## Raw data
════

(** ** Hashes *)

(** The string holds a space.  The hash of a position does: its four fields
    are joined by spaces; the names a plain object inherits from its
    prototype ([constructor], [toString], ...) do not, so that for such a
    string the [in] test of [putBoardHash] and [removeBoardHash] finds own
    keys only. *)
Fixpoint holdsSpace (s : string) : bool :=
  match s with
  | EmptyString => false
  | String c s' => (Ascii.nat_of_ascii c =? 32)%nat || holdsSpace s'
  end.

(** ** Games *)

(** The game after 1. Nf3 from the initial position. *)
Definition gameNf3 : ChessGame :=
  mkChessGame (movedBoard knightG1F3 standardBoard)
    [GameMove.mk 1 "white" "g1" "f3" "Nf3" knightG1F3]
    None None ∅.


(** That game resigned by black, and drawn by agreement. *)
Definition resignedNf3 : ChessGame :=
  ChessGame_withWinner (ChessGame_withStatus gameNf3 GAMESTATUS_RESIGNED)
    (Some WinnerWhite).

Definition drawnNf3 : ChessGame :=
  ChessGame_withReason (ChessGame_withStatus gameNf3 GAMESTATUS_DRAW)
    (Some "agreed").

(** ** The moves of one piece among the moves of all *)

(** The generator step adds its moves at the end of the output array,
    the same moves whatever the array holds. *)
Definition Appends (f : list Move → M (list Move)) : Prop :=
  ∀ out b,
    f out b = match f [] b with
              | Ok (extra, b') => Ok (out ++ extra, b')
              | Throw e => Throw e
              end.

(** The moves [listValidMoves] lists for the piece on a square, into an
    empty array. *)
Definition pieceMoves (b : Board) (idx : Z) : list Move :=
  match listValidMoves idx [] b with
  | Ok (moves, _) => moves
  | Throw _ => []
  end.

(** ** Variations in a PGN move list *)

(** How many parentheses are open after the tokens, [depth] being open
    before them, as the inner loop of [_parseMoveList] counts; [None] when
    the count has come to 0 before the last token. *)
Fixpoint depthAfter (depth : nat) (tokens : list Token) : option nat :=
  match tokens with
  | [] => Some depth
  | tok :: rest =>
      match depth with
      | O => None
      | S d =>
          depthAfter (match tok with
                      | TokChar LParen => S (S d)
                      | TokChar RParen => d
                      | _ => S d
                      end) rest
      end
  end.

(** A selection of moves that finds none. *)
Definition findNone (moves : list Move) (san : string) : Res Move :=
  Throw (ChessBadMove (san +:+ " is not a valid move")).

(** The text of a number that is not needed. *)
Definition noText (n : Z) : string := "".

(** ** Positions on which [perft] runs *)

(** A board array of 128 bytes, and a piece list that holds each occupied
    square once and nothing else. *)
Definition boardListed (l : Layer) : Prop :=
  length (board l) = 128%nat ∧ Forall isByte (board l) ∧ piecesListed l.

Definition boardListedb (l : Layer) : bool :=
  bool_decide (length (board l) = 128%nat)
  && forallb isByteb (board l)
  && bool_decide (NoDup (pieceList l))
  && forallb (λ x, isSquareb x && negb (get8 (board l) x =? SPACE_EMPTY))
             (pieceList l)
  && forallb (λ x, implb (onBoard x && negb (get8 (board l) x =? SPACE_EMPTY))
                         (bool_decide (x ∈ pieceList l)))
             (seqZ 0 128).

(** * Properties *)

(** ** The monad *)

Lemma bind_Ok {A B} (m : M A) (k : A → M B) b a b' :
  m b = Ok (a, b') → (m ≫= k) b = k a b'.
Proof. intros H. unfold mbind, M_bind. by rewrite H. Qed.

Lemma bind_Throw {A B} (m : M A) (k : A → M B) b e :
  m b = Throw e → (m ≫= k) b = Throw e.
Proof. intros H. unfold mbind, M_bind. by rewrite H. Qed.

Lemma bind_inv {A B} (m : M A) (k : A → M B) b r b'' :
  (m ≫= k) b = Ok (r, b'') →
  ∃ a b', m b = Ok (a, b') ∧ k a b' = Ok (r, b'').
Proof.
  unfold mbind, M_bind. destruct (m b) as [[a b']|e]; [|done].
  intros H. by exists a, b'.
Qed.

(** ** perft *)

Lemma perft_rec_shallow n depth b :
  depth <= 1 → perft_rec n depth b = countMoves b.
Proof.
  intros Hd. unfold countMoves.
  destruct n; cbn [perft_rec];
    (replace (depth <=? 1) with true by (symmetry; apply Z.leb_le; lia));
    reflexivity.
Qed.

(** The measure of [perft_rec] is never used up: any larger one gives the
    same computation. *)
Lemma perft_rec_measure n : ∀ n' depth,
  (Z.to_nat (depth - 1) ≤ n)%nat → (Z.to_nat (depth - 1) ≤ n')%nat →
  ∀ b, perft_rec n depth b = perft_rec n' depth b.
Proof.
  induction n as [|n IH]; intros n' depth Hn Hn' b.
  - rewrite !perft_rec_shallow by lia. reflexivity.
  - destruct (Z.leb_spec depth 1) as [Hd|Hd].
    + rewrite !perft_rec_shallow by lia. reflexivity.
    + destruct n' as [|n']; [lia|].
      cbn [perft_rec].
      replace (depth <=? 1) with false by (symmetry; apply Z.leb_gt; lia).
      assert (Hrec : ∀ b, perft_rec n (depth - 1) b = perft_rec n' (depth - 1) b)
        by (intros b0; apply IH; lia).
      unfold mbind, M_bind.
      destruct (getCurrent b) as [[l b1]|]; [|done].
      destruct (listAllValidMoves (turn l) b1) as [[r b2]|]; [|done].
      destruct (readArray r b2) as [[moves b3]|]; [|done].
      generalize 0 as acc. revert b3.
      induction moves as [|mv moves IHm]; intros b3 acc; [done|].
      cbn [foldM]. unfold mbind, M_bind.
      destruct (Board_save b3) as [[? b4]|]; [|done].
      destruct (performMove mv b4) as [[? b5]|]; [|done].
      rewrite Hrec.
      destruct (perft_rec n' (depth - 1) b5) as [[deep b6]|]; [|done].
      destruct (Board_restore b6) as [[? b7]|]; [|done].
      cbn. apply IHm.
Qed.

(** C9: for every board and every depth at most 1, zero and negative depths
    included, [perft] returns the number of legal moves of the side to move;
    so [perft] at depth 0 is [perft] at depth 1, and not 1. *)
Theorem perft_depth_le_1 (depth : Z) (b : Board) :
  depth <= 1 →
  perft depth b = countMoves b ∧ perft 0 b = perft 1 b.
Proof.
  intros Hd. unfold perft. split.
  - apply perft_rec_shallow, Hd.
  - rewrite !perft_rec_shallow by lia. reflexivity.
Qed.

(** ** The outcome classifier *)

(** What [checkMoveResults] hands to [_nextState]: the danger of the enemy
    king, whether the enemy has a legal move, and the count [putBoardHash]
    returned for the position reached. *)
Lemma checkMoveResults_nextState moveColor b r b' :
  checkMoveResults moveColor b = Ok (r, b') →
  ∃ b1 b2 ref n,
    kingInDanger (8 - moveColor) b = Ok (enemyInCheck r, b1)
    ∧ listAllValidMoves (8 - moveColor) b1 = Ok (ref, b2)
    ∧ enemyCanMove r = bool_decide (0 < length (default [] (arrays b2 !! ref)))%nat
    ∧ Board_putBoardHash (hashBoard (current b2)) b2 = Ok (n, b')
    ∧ newGameStatus r = _nextState (current b') (enemyInCheck r) (enemyCanMove r) n.
Proof.
  unfold checkMoveResults. intros H.
  apply bind_inv in H as (chk & b1 & Hk & H).
  apply bind_inv in H as (ref & b2 & Hl & H).
  apply bind_inv in H as (moves & b3 & Hr & H).
  apply bind_inv in H as (l & b4 & Hc & H).
  apply bind_inv in H as (n & b5 & Hp & H).
  apply bind_inv in H as (l' & b6 & Hc' & H).
  exists b1, b2, ref, n.
  unfold readArray in Hr. unfold getCurrent in Hc, Hc'.
  unfold mret, M_ret in H. by simplify_eq.
Qed.
(** * LazyMailBOSS: the e-mail processing pipeline

    A shallow embedding of the TypeScript sources of the auto-replier:
    the message filter ([KeywordMatcher], [DomainFilter], [MessageFilter]),
    the responder ([AutoResponderImpl], [ReadTrackerImpl.markAsRead]), the
    monitor ([EmailMonitorImpl]) and the configuration manager
    ([ConfigurationManagerImpl]), followed by the properties C1 to C10.

    Conventions of the embedding.
    - A JavaScript string is a [string]: a sequence of code units, here the
      code units 0..255 (the Latin-1 range), on which [toLowerCase] is a
      code-unit-wise map.
    - A JavaScript [Map] or plain object used as a dictionary is a [gmap].
    - Mutable [Reply] objects live in a store and the pending map holds
      references into it, as the JavaScript objects are shared between the
      caller, the pending map and the callbacks.
    - An [async] method is a function in a state-and-exception monad and
      runs to completion; a rejected promise is a thrown exception. The one
      place where two calls are interleaved is spelled out with the halves
      of the method around its suspension point.
    - Collaborators (SMTP transport, IMAP server, clock, UUID source,
      database) are oracles; the calls made to them are recorded in a trace.
    - The optional callbacks [onLog] and [onReplySave] return normally, as
      the ones installed by [index.ts] do (both are [async] and catch their
      own rejections); [logActivity] is recorded in the trace whether or
      not [onLog] is set. *)

From Stdlib Require Import String Ascii List ZArith Bool Lia DecimalString.
From stdpp Require Import base option gmap strings list fin_maps.

Import ListNotations.
Local Open Scope string_scope.
Local Open Scope list_scope.

(** ** JavaScript strings *)

Module JsString.

(** [String.prototype.toLowerCase] on one code unit of the Latin-1 range:
    A..Z and the accented capitals U+00C0..U+00DE (all but the
    multiplication sign U+00D7) move up by 32. *)
Definition lower_char (c : ascii) : ascii :=
  let n := nat_of_ascii c in
  if ((65 <=? n) && (n <=? 90))%nat then ascii_of_nat (n + 32)
  else if ((192 <=? n) && (n <=? 222) && negb (n =? 215))%nat
       then ascii_of_nat (n + 32)
  else c.

Fixpoint toLowerCase (s : string) : string :=
  match s with
  | EmptyString => EmptyString
  | String c s' => String (lower_char c) (toLowerCase s')
  end.

(** [p] is an initial segment of [s] (the test behind [startsWith]). *)
Fixpoint startsWith (s p : string) : bool :=
  match p, s with
  | EmptyString, _ => true
  | String _ _, EmptyString => false
  | String a p', String b s' => if ascii_dec a b then startsWith s' p' else false
  end.

(** [String.prototype.includes]: [k] occurs in [s] as a substring. *)
Fixpoint includes (s k : string) : bool :=
  startsWith s k ||
  match s with
  | EmptyString => false
  | String _ s' => includes s' k
  end.

(** [s.indexOf(c)] for a one-character needle; [None] stands for -1. *)
Fixpoint indexOf (s : string) (c : ascii) : option nat :=
  match s with
  | EmptyString => None
  | String a s' => if ascii_dec a c then Some 0 else S <$> indexOf s' c
  end.

(** [s.substring(n)] for [0 <= n]: drop the first [n] code units. *)
Fixpoint substring_from (n : nat) (s : string) : string :=
  match n, s with
  | 0, _ => s
  | S _, EmptyString => EmptyString
  | S n', String _ s' => substring_from n' s'
  end.

Definition is_empty (s : string) : bool :=
  match s with EmptyString => true | _ => false end.

End JsString.
Import JsString.

(** ** Data model ([src/models]) *)

Record Email := mkEmail {
  email_id : string;
  email_from : string;
  email_to : string;
  email_subject : string;
  email_body : string;
  email_receivedAt : Z;
  email_isRead : bool
}.

(** ** The message filter ([src/filter]) *)

Module Filter.

(** *** KeywordMatcher *)

Record KeywordMatcher := mkKeywordMatcher { km_keywords : list string }.

Definition KeywordMatcher_new (keywords : list string) : KeywordMatcher :=
  mkKeywordMatcher (map toLowerCase keywords).

Definition searchText (email : Email) : string :=
  toLowerCase (email_subject email +:+ " " +:+ email_body email).

Definition findMatches (km : KeywordMatcher) (email : Email) : list string :=
  List.filter (fun keyword => includes (searchText email) keyword) (km_keywords km).

Definition hasMatch (km : KeywordMatcher) (email : Email) : bool :=
  (0 <? length (findMatches km email))%nat.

════

## Your objective
Going back to the entries above, set down exactly the lines that begin at the one with "Record Email := mkEmail" and end at the one with "mkKeywordMatcher (map toLowerCase", both included, and nothing else.

## Output below
Record Email := mkEmail {
  email_id : string;
  email_from : string;
  email_to : string;
  email_subject : string;
  email_body : string;
  email_receivedAt : Z;
  email_isRead : bool
}.

(** ** The message filter ([src/filter]) *)

Module Filter.

(** *** KeywordMatcher *)

Record KeywordMatcher := mkKeywordMatcher { km_keywords : list string }.

Definition KeywordMatcher_new (keywords : list string) : KeywordMatcher :=
  mkKeywordMatcher (map toLowerCase keywords).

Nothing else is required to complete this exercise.